BEGIN Source material
Lemma keeps_lift {A} (r : Result A) : keeps p (lift r).
Proof. by intros w. Qed.

Lemma keeps_emit (e : Event) : p e = false → keeps p (emit e).
Proof.
  intros He w. unfold emit. simpl. rewrite count_app.
  unfold count at 2. simpl. rewrite He. simpl. lia.
Qed.

Lemma keeps_bind {A B} (m : M A) (k : A → M B) :
  keeps p m → (∀ a, keeps p (k a)) → keeps p (bind m k).
Proof.
  intros Hm Hk w. unfold bind. specialize (Hm w).
  destruct (m w) as [[exc|a] w1]; simpl in *; [done|].
  by rewrite Hk.
Qed.

Lemma keeps_try_except {A} (body : M A) handles (handler : Exception → M A) :
  keeps p body → (∀ e, keeps p (handler e)) →
  keeps p (try_except body handles handler).
Proof.
  intros Hm Hk w. unfold try_except. specialize (Hm w).
  destruct (body w) as [[exc|a] w1]; simpl in *; [|done].
  destruct (handles exc); simpl; [by rewrite Hk | done].
Qed.

Lemma keeps_PersistentCourseGrade_read uid ck :
  keeps p (PersistentCourseGrade_read uid ck).
Proof. by intros w. Qed.

Lemma keeps_PersistentCourseGrade_update_or_create
    uid ck ver edited hash pct letter pass :
  (∀ row, p (GradeUpserted row) = false) →
  keeps p (PersistentCourseGrade_update_or_create
             uid ck ver edited hash pct letter pass).
Proof.
  intros Hp w. unfold PersistentCourseGrade_update_or_create. simpl.
  rewrite count_app. unfold count at 2. simpl. rewrite Hp. simpl. lia.
Qed.
End Keeps.

Ltac keeps :=
  cbv zeta;
  repeat first
    [ assumption
    | apply keeps_ret | apply keeps_raise | apply keeps_lift
    | apply keeps_PersistentCourseGrade_read
    | apply keeps_PersistentCourseGrade_update_or_create; reflexivity
    | apply keeps_emit; reflexivity
    | apply keeps_bind; [|intros]
    | apply keeps_try_except; [|intros]
    | match goal with
      | |- keeps _ (if ?c then _ else _) => destruct c
      | |- keeps _ (match ?x with _ => _ end) => destruct x
      end ].

(** No method logs an exception: only [_iter_grade_result] does. *)
Lemma keeps_logged_exception_graded env force_update user cd :
  keeps is_logged_exception (graded env force_update user cd).
Proof.
  assert (∀ u c, keeps is_logged_exception (CourseGradeFactory._read env u c))
    as Hread by (intros; unfold CourseGradeFactory._read; keeps).
  assert (∀ u c r,
            keeps is_logged_exception (CourseGradeFactory._update env u c r))
    as Hupdate.
  { intros. unfold CourseGradeFactory._update,
      CourseGradeFactory.CourseGrade_update. keeps. }
  unfold graded. destruct force_update.
  - unfold CourseGradeFactory.update. keeps; try apply Hupdate.
  - unfold CourseGradeFactory.create, CourseGradeFactory._create_zero.
    keeps; try (apply Hread || apply Hupdate).
Qed.

(** A method call invokes the calculator at most once. *)
Lemma graded_computes_at_most_once env force_update user cd w :
  (count is_computation (trace (snd (graded env force_update user cd w)))
   ≤ S (count is_computation (trace w)))%nat.
Proof.
  assert (∀ c r w0,
            (count is_computation
               (trace (snd (CourseGradeFactory._update env user c r w0)))
             ≤ S (count is_computation (trace w0)))%nat) as Hupdate
    by (intros; rewrite _update_computes_once; lia).
  assert (∀ what, count is_computation
                    (trace (record w [LogInfo what (User.id user)]))
                  = count is_computation (trace w)) as Hlog.
  { intros what. simpl. rewrite count_app. unfold count at 2. simpl. lia. }
  unfold graded.
  set (a := {| CourseArgs.course := _ |}).
  destruct force_update.
  - unfold CourseGradeFactory.update, bind, lift.
    destruct (CourseData_init env (Some user) a) as [exc|c]; simpl; [lia|].
    apply Hupdate.
  - destruct (CourseData_init env (Some user) a) as [exc|c] eqn:Hcd.
    { unfold CourseGradeFactory.create, bind, lift. rewrite Hcd. simpl. lia. }
    destruct (should_persist_grades env (CourseData.course_key c)) eqn:Hp;
      [destruct (grades w !! (User.id user, CourseData.course_key c))
         as [row|] eqn:Hrow|].
    + destruct (decide (PersistentCourseGrade.grading_policy_hash row
                        = CourseData.grading_policy_hash c)) as [Heq|Hne].
      * rewrite (create_fast env user a c w row Hcd Hp Hrow Heq).
        simpl snd. rewrite Hlog. lia.
      * rewrite (create_stale env user a c w row Hcd Hp Hrow Hne).
        etransitivity; [apply Hupdate|]. rewrite Hlog. lia.
    + rewrite (create_not_found env user a c w Hcd
                 (_read_absent env user c w Hrow)).
      destruct (assume_zero_if_absent env _); [|apply Hupdate].
      simpl snd. rewrite Hlog. lia.
    + rewrite (create_not_found env user a c w Hcd
                 (_read_disabled env user c w Hp)).
      destruct (assume_zero_if_absent env _); [|apply Hupdate].
      simpl snd. rewrite Hlog. lia.
Qed.

Lemma count_none p q (events : list Event) :
  forallb q events = true → (∀ e, q e = true → p e = false) →
  count p events = 0%nat.
Proof.
  intros Hall Hpq. unfold count.
  induction events as [|e events IH]; [done|].
  simpl in *. apply andb_true_iff in Hall as [He Hall].
  rewrite (Hpq e He). by apply IH.
Qed.

(** ** Whose rows a call can change *)

(** X9: [create] and [update] for a learner leave the rows of every other
    learner, and the clock, as they are. *)
Theorem methods_touch_only_their_own_learner
    (env : Collaborators) (user : User.t) (args : CourseArgs.t) (w : World)
    (uid : Z) (ck : CourseKey) :
  uid ≠ User.id user →
  grades (snd (CourseGradeFactory.create env user args w)) !! (uid, ck)
    = grades w !! (uid, ck) ∧
  grades (snd (CourseGradeFactory.update env user args w)) !! (uid, ck)
    = grades w !! (uid, ck) ∧
  now (snd (CourseGradeFactory.create env user args w)) = now w ∧
  now (snd (CourseGradeFactory.update env user args w)) = now w.
Proof.
  intros Hne.
  destruct (confined_create env user args w) as [Hn Hg].
  destruct (confined_update env user args w) as [Hn' Hg'].
  repeat split; try done; symmetry; auto.
Qed.

Lemma methods_touch_only_their_own_learner_witness :
  let env := Sample.env false true false in
  let w := Sample.world_with (Sample.row Sample.bob "hash-1") in
  grades (snd (CourseGradeFactory.create env Sample.alice Sample.args w))
    !! (2, "course-v1:edX+DemoX+T1") = Some (Sample.row Sample.bob "hash-1") ∧
  grades (snd (CourseGradeFactory.update env Sample.alice Sample.args w))
    !! (2, "course-v1:edX+DemoX+T1") = Some (Sample.row Sample.bob "hash-1").
Proof.
  assert (2 ≠ User.id Sample.alice) as Hother by (simpl; discriminate).
  destruct (methods_touch_only_their_own_learner
              (Sample.env false true false) Sample.alice Sample.args
              (Sample.world_with (Sample.row Sample.bob "hash-1"))
              2 "course-v1:edX+DemoX+T1" Hother) as (Hc & Hu & _).
  split; [exact Hc | exact Hu].
Defined.

(** X10: Whatever a consumer takes from a generator of [iter], in any state, the
    rows of a learner who is not the student of any result taken are as they
    were. *)
Theorem iter_touches_only_the_learners_it_yields
    (env : Collaborators) (n : nat) :
  ∀ (g : CourseGradeFactory.Generator) (w : World) (uid : Z) (ck : CourseKey),
    Forall (λ r, User.id (CourseGradeFactory.student r) ≠ uid)
      (CourseGradeFactory.take env n g w).1.1 →
    grades (CourseGradeFactory.take env n g w).2 !! (uid, ck)
      = grades w !! (uid, ck).
Proof.
  induction n as [|n IH]; intros g w uid ck; simpl; [done|].
  pose proof (next_step env g w) as Hstep.
  destruct (CourseGradeFactory.next env g w) as [[[r| |exc] g'] w'].
  - destruct Hstep
      as (user & rest & cd & tags & force_update & timers & _ & _ & _ & Hr & Hw).
    specialize (IH g' w' uid ck).
    destruct (CourseGradeFactory.take env n g' w') as [[rs g''] w''].
    simpl in *. intros Hall. inversion Hall as [|? ? Hhead Htail]; subst.
    rewrite (IH Htail). simpl.
    destruct (confined_graded env force_update user cd (reset w)) as [_ Hg].
    symmetry. apply (Hg uid ck).
    by destruct (fst (graded env force_update user cd (reset w))).
  - destruct Hstep as (_ & events & -> & _). done.
  - destruct Hstep as (_ & events & -> & _). done.
Qed.

(** ** Laziness and logging *)

(** X11: Each element taken from a generator of [iter] costs at most one
    invocation of the grade calculator: after any consumer has taken its
    elements, the calculator has run at most once per element taken. *)
Theorem each_element_costs_at_most_one_computation
    (env : Collaborators) (n : nat) :
  ∀ (g : CourseGradeFactory.Generator) (w : World),
    (count is_computation (trace (CourseGradeFactory.take env n g w).2)
     ≤ count is_computation (trace w)
       + length (CourseGradeFactory.take env n g w).1.1)%nat.
Proof.
  induction n as [|n IH]; intros g w; simpl; [lia|].
  pose proof (next_step env g w) as Hstep.
  destruct (CourseGradeFactory.next env g w) as [[[r| |exc] g'] w'].
  - destruct Hstep
      as (user & rest & cd & tags & force_update & timers & _ & _ & Ht & Hr & Hw).
    specialize (IH g' w').
    destruct (CourseGradeFactory.take env n g' w') as [[rs g''] w''].
    simpl in *.
    assert (count is_computation (trace w')
            ≤ S (count is_computation (trace w)))%nat; [|lia].
    rewrite Hw. simpl. rewrite !count_app.
    rewrite (count_none is_computation is_timer timers Ht)
      by (by intros []).
    pose proof (graded_computes_at_most_once env force_update user cd
                  (reset w)) as Hone.
    simpl in Hone. change (count is_computation []) with 0%nat in Hone.
    assert (count is_computation
              (logged user cd (graded env force_update user cd (reset w)).1)
            = 0%nat) by (by destruct (fst _)).
    lia.
  - destruct Hstep as (_ & events & -> & Hp). simpl.
    rewrite count_app, (count_none is_computation is_plumbing events Hp);
      [lia | by intros []].
  - destruct Hstep as (_ & events & -> & Hp). simpl.
    rewrite count_app, (count_none is_computation is_plumbing events Hp);
      [lia | by intros []].
Qed.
END Source material
Task goal => Everything above from the line with "destruct (CourseData_init env (Some user) a) as [exc|c];" to the line with "as [row|] eqn:Hrow|].", both included, must be repeated exactly, and nothing outside that range.

Solved problem =>
    destruct (CourseData_init env (Some user) a) as [exc|c]; simpl; [lia|].
    apply Hupdate.
  - destruct (CourseData_init env (Some user) a) as [exc|c] eqn:Hcd.
    { unfold CourseGradeFactory.create, bind, lift. rewrite Hcd. simpl. lia. }
    destruct (should_persist_grades env (CourseData.course_key c)) eqn:Hp;
      [destruct (grades w !! (User.id user, CourseData.course_key c))
         as [row|] eqn:Hrow|].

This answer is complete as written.